With the first line as the start and the line containing "(** [a > b] and [a < b]. *)" as the end, write out every line of the records exactly.

** INPUT RECORDS follows **

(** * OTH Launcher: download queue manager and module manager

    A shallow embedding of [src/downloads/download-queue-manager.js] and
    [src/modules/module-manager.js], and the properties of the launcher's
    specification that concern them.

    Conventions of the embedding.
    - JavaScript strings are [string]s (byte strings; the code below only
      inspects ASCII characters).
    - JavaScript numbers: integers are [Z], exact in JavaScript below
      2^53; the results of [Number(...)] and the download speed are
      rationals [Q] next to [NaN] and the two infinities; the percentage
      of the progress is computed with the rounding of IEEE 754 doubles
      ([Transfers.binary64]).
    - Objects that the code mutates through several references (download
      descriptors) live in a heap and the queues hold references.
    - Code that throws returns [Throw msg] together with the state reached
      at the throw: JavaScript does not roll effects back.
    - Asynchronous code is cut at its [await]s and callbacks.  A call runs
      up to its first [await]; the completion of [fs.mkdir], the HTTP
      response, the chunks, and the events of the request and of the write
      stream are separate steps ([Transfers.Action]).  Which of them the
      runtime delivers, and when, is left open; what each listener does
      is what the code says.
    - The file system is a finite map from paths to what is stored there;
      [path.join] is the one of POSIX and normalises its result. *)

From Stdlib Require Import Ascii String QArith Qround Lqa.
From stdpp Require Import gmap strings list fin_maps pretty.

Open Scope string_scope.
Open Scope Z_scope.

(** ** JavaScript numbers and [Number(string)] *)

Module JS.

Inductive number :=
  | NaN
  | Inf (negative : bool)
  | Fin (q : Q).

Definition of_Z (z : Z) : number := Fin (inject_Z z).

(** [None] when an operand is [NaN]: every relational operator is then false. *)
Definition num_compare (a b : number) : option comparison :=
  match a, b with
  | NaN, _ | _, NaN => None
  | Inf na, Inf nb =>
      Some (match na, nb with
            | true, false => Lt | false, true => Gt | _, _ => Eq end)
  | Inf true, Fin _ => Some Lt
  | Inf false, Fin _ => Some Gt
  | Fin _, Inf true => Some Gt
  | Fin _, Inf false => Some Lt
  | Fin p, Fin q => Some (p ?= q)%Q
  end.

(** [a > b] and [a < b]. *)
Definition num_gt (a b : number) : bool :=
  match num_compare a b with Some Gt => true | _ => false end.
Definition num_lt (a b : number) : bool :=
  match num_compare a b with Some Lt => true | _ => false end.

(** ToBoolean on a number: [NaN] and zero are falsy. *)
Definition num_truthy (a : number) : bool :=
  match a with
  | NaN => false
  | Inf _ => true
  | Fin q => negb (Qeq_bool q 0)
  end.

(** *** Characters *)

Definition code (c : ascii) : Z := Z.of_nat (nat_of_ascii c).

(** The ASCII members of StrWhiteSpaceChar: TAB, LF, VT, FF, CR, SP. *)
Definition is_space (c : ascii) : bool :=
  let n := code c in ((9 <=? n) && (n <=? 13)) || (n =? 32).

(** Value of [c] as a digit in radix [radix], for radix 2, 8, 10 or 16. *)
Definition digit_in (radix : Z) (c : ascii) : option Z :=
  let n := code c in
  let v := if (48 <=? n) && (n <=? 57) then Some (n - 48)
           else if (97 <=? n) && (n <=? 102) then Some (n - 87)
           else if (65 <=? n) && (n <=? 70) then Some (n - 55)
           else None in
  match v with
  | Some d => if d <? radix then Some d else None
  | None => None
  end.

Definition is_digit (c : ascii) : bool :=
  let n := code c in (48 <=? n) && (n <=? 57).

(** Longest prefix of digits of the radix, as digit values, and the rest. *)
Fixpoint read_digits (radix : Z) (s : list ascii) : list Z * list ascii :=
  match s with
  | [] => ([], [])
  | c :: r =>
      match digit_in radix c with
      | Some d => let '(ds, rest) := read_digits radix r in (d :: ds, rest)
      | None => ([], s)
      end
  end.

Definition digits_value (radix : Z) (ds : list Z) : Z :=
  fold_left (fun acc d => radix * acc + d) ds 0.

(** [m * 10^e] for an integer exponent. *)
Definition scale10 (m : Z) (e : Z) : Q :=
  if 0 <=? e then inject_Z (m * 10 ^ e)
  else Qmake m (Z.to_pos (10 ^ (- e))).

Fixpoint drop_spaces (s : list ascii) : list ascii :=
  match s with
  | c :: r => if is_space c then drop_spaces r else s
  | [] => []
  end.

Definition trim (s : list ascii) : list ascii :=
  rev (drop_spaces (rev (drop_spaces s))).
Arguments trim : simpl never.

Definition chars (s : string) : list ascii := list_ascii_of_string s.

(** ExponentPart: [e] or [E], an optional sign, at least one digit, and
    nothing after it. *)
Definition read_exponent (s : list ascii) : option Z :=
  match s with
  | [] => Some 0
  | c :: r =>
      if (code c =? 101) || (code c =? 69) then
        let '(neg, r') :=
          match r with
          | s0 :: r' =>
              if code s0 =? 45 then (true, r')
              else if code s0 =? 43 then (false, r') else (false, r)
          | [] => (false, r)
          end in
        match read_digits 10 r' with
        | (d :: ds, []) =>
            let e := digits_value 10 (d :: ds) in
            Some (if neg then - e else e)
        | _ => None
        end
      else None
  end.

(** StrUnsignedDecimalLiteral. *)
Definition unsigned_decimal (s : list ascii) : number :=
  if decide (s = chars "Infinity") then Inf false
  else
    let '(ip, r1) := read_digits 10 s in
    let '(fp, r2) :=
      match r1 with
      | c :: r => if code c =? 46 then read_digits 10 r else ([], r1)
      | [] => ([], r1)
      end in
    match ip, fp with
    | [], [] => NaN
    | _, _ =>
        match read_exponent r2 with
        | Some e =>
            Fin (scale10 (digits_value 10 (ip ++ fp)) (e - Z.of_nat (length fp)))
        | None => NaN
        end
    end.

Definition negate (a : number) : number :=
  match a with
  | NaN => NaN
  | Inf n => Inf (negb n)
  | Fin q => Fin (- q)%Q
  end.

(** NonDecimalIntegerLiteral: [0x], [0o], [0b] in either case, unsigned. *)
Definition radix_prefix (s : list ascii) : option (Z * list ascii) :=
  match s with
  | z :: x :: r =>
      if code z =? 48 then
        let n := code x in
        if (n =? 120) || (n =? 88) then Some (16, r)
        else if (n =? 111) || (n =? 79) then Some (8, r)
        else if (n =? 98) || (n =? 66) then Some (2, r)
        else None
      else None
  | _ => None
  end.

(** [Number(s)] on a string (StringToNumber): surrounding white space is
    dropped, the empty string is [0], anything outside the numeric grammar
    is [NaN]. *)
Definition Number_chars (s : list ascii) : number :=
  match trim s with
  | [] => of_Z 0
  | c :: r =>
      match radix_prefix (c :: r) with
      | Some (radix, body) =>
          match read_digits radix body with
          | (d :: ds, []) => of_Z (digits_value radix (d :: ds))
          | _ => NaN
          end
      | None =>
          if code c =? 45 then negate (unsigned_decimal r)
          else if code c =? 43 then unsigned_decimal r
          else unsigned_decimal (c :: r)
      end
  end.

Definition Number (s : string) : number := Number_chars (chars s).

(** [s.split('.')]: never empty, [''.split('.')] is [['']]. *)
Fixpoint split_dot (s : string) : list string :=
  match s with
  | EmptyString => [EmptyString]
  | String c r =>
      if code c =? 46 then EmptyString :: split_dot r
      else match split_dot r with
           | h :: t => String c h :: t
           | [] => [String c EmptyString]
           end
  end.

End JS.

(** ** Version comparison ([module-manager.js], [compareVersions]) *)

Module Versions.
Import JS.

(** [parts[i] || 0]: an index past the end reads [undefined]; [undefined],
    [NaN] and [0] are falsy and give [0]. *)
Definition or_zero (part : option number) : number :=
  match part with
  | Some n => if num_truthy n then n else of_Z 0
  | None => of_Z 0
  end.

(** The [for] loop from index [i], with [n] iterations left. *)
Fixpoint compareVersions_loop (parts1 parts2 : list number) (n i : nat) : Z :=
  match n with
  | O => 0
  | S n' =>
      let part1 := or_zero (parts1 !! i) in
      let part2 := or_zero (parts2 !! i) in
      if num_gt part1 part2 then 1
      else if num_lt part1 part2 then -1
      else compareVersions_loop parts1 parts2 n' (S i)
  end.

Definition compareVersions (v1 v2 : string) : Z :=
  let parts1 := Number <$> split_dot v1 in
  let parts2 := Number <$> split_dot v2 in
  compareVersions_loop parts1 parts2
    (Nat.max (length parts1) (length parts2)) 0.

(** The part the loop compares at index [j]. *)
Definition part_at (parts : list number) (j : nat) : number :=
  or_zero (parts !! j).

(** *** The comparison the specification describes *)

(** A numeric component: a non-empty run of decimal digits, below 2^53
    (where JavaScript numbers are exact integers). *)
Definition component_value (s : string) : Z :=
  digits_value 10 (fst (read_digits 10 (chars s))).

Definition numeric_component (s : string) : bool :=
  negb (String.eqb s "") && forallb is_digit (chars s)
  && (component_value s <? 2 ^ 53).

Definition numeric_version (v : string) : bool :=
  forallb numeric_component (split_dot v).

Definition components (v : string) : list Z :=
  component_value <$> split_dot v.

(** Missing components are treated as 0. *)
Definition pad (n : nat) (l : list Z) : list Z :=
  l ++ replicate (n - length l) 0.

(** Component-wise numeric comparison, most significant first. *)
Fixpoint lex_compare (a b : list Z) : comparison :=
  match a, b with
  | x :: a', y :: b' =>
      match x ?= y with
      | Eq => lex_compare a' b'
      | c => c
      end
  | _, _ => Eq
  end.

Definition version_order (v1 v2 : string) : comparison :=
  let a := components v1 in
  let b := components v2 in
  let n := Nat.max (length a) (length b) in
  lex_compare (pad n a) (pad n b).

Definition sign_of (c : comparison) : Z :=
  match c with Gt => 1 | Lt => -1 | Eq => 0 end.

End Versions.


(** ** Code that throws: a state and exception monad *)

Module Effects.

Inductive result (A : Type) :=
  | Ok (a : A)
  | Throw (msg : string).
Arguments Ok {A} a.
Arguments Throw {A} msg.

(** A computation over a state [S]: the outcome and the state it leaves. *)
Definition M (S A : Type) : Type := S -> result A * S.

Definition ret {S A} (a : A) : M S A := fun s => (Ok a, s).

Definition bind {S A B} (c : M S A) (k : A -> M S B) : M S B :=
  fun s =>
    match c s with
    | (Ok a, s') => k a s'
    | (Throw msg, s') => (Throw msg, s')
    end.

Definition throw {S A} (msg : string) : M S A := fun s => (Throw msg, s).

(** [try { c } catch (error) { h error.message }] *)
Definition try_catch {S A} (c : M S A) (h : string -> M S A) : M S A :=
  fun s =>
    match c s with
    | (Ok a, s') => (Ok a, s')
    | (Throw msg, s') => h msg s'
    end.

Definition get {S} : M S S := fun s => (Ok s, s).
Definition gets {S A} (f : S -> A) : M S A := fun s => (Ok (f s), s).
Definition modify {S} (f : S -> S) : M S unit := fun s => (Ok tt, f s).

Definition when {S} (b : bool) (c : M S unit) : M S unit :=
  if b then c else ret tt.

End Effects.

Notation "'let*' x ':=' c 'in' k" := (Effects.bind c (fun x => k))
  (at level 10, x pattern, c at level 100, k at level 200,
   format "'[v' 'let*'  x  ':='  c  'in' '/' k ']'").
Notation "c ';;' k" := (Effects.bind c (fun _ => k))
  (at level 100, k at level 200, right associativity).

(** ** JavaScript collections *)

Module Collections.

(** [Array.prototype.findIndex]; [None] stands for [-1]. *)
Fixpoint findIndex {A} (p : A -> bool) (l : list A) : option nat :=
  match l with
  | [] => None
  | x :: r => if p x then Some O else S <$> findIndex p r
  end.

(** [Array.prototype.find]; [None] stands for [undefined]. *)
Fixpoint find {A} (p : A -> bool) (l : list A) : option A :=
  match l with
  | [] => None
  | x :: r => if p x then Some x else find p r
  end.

** End of INPUT RECORDS **

◆ TASK OUTPUT ◆
(** * OTH Launcher: download queue manager and module manager

    A shallow embedding of [src/downloads/download-queue-manager.js] and
    [src/modules/module-manager.js], and the properties of the launcher's
    specification that concern them.

    Conventions of the embedding.
    - JavaScript strings are [string]s (byte strings; the code below only
      inspects ASCII characters).
    - JavaScript numbers: integers are [Z], exact in JavaScript below
      2^53; the results of [Number(...)] and the download speed are
      rationals [Q] next to [NaN] and the two infinities; the percentage
      of the progress is computed with the rounding of IEEE 754 doubles
      ([Transfers.binary64]).
    - Objects that the code mutates through several references (download
      descriptors) live in a heap and the queues hold references.
    - Code that throws returns [Throw msg] together with the state reached
      at the throw: JavaScript does not roll effects back.
    - Asynchronous code is cut at its [await]s and callbacks.  A call runs
      up to its first [await]; the completion of [fs.mkdir], the HTTP
      response, the chunks, and the events of the request and of the write
      stream are separate steps ([Transfers.Action]).  Which of them the
      runtime delivers, and when, is left open; what each listener does
      is what the code says.
    - The file system is a finite map from paths to what is stored there;
      [path.join] is the one of POSIX and normalises its result. *)

From Stdlib Require Import Ascii String QArith Qround Lqa.
From stdpp Require Import gmap strings list fin_maps pretty.

Open Scope string_scope.
Open Scope Z_scope.

(** ** JavaScript numbers and [Number(string)] *)

Module JS.

Inductive number :=
  | NaN
  | Inf (negative : bool)
  | Fin (q : Q).

Definition of_Z (z : Z) : number := Fin (inject_Z z).

(** [None] when an operand is [NaN]: every relational operator is then false. *)
Definition num_compare (a b : number) : option comparison :=
  match a, b with
  | NaN, _ | _, NaN => None
  | Inf na, Inf nb =>
      Some (match na, nb with
            | true, false => Lt | false, true => Gt | _, _ => Eq end)
  | Inf true, Fin _ => Some Lt
  | Inf false, Fin _ => Some Gt
  | Fin _, Inf true => Some Gt
  | Fin _, Inf false => Some Lt
  | Fin p, Fin q => Some (p ?= q)%Q
  end.

(** [a > b] and [a < b]. *)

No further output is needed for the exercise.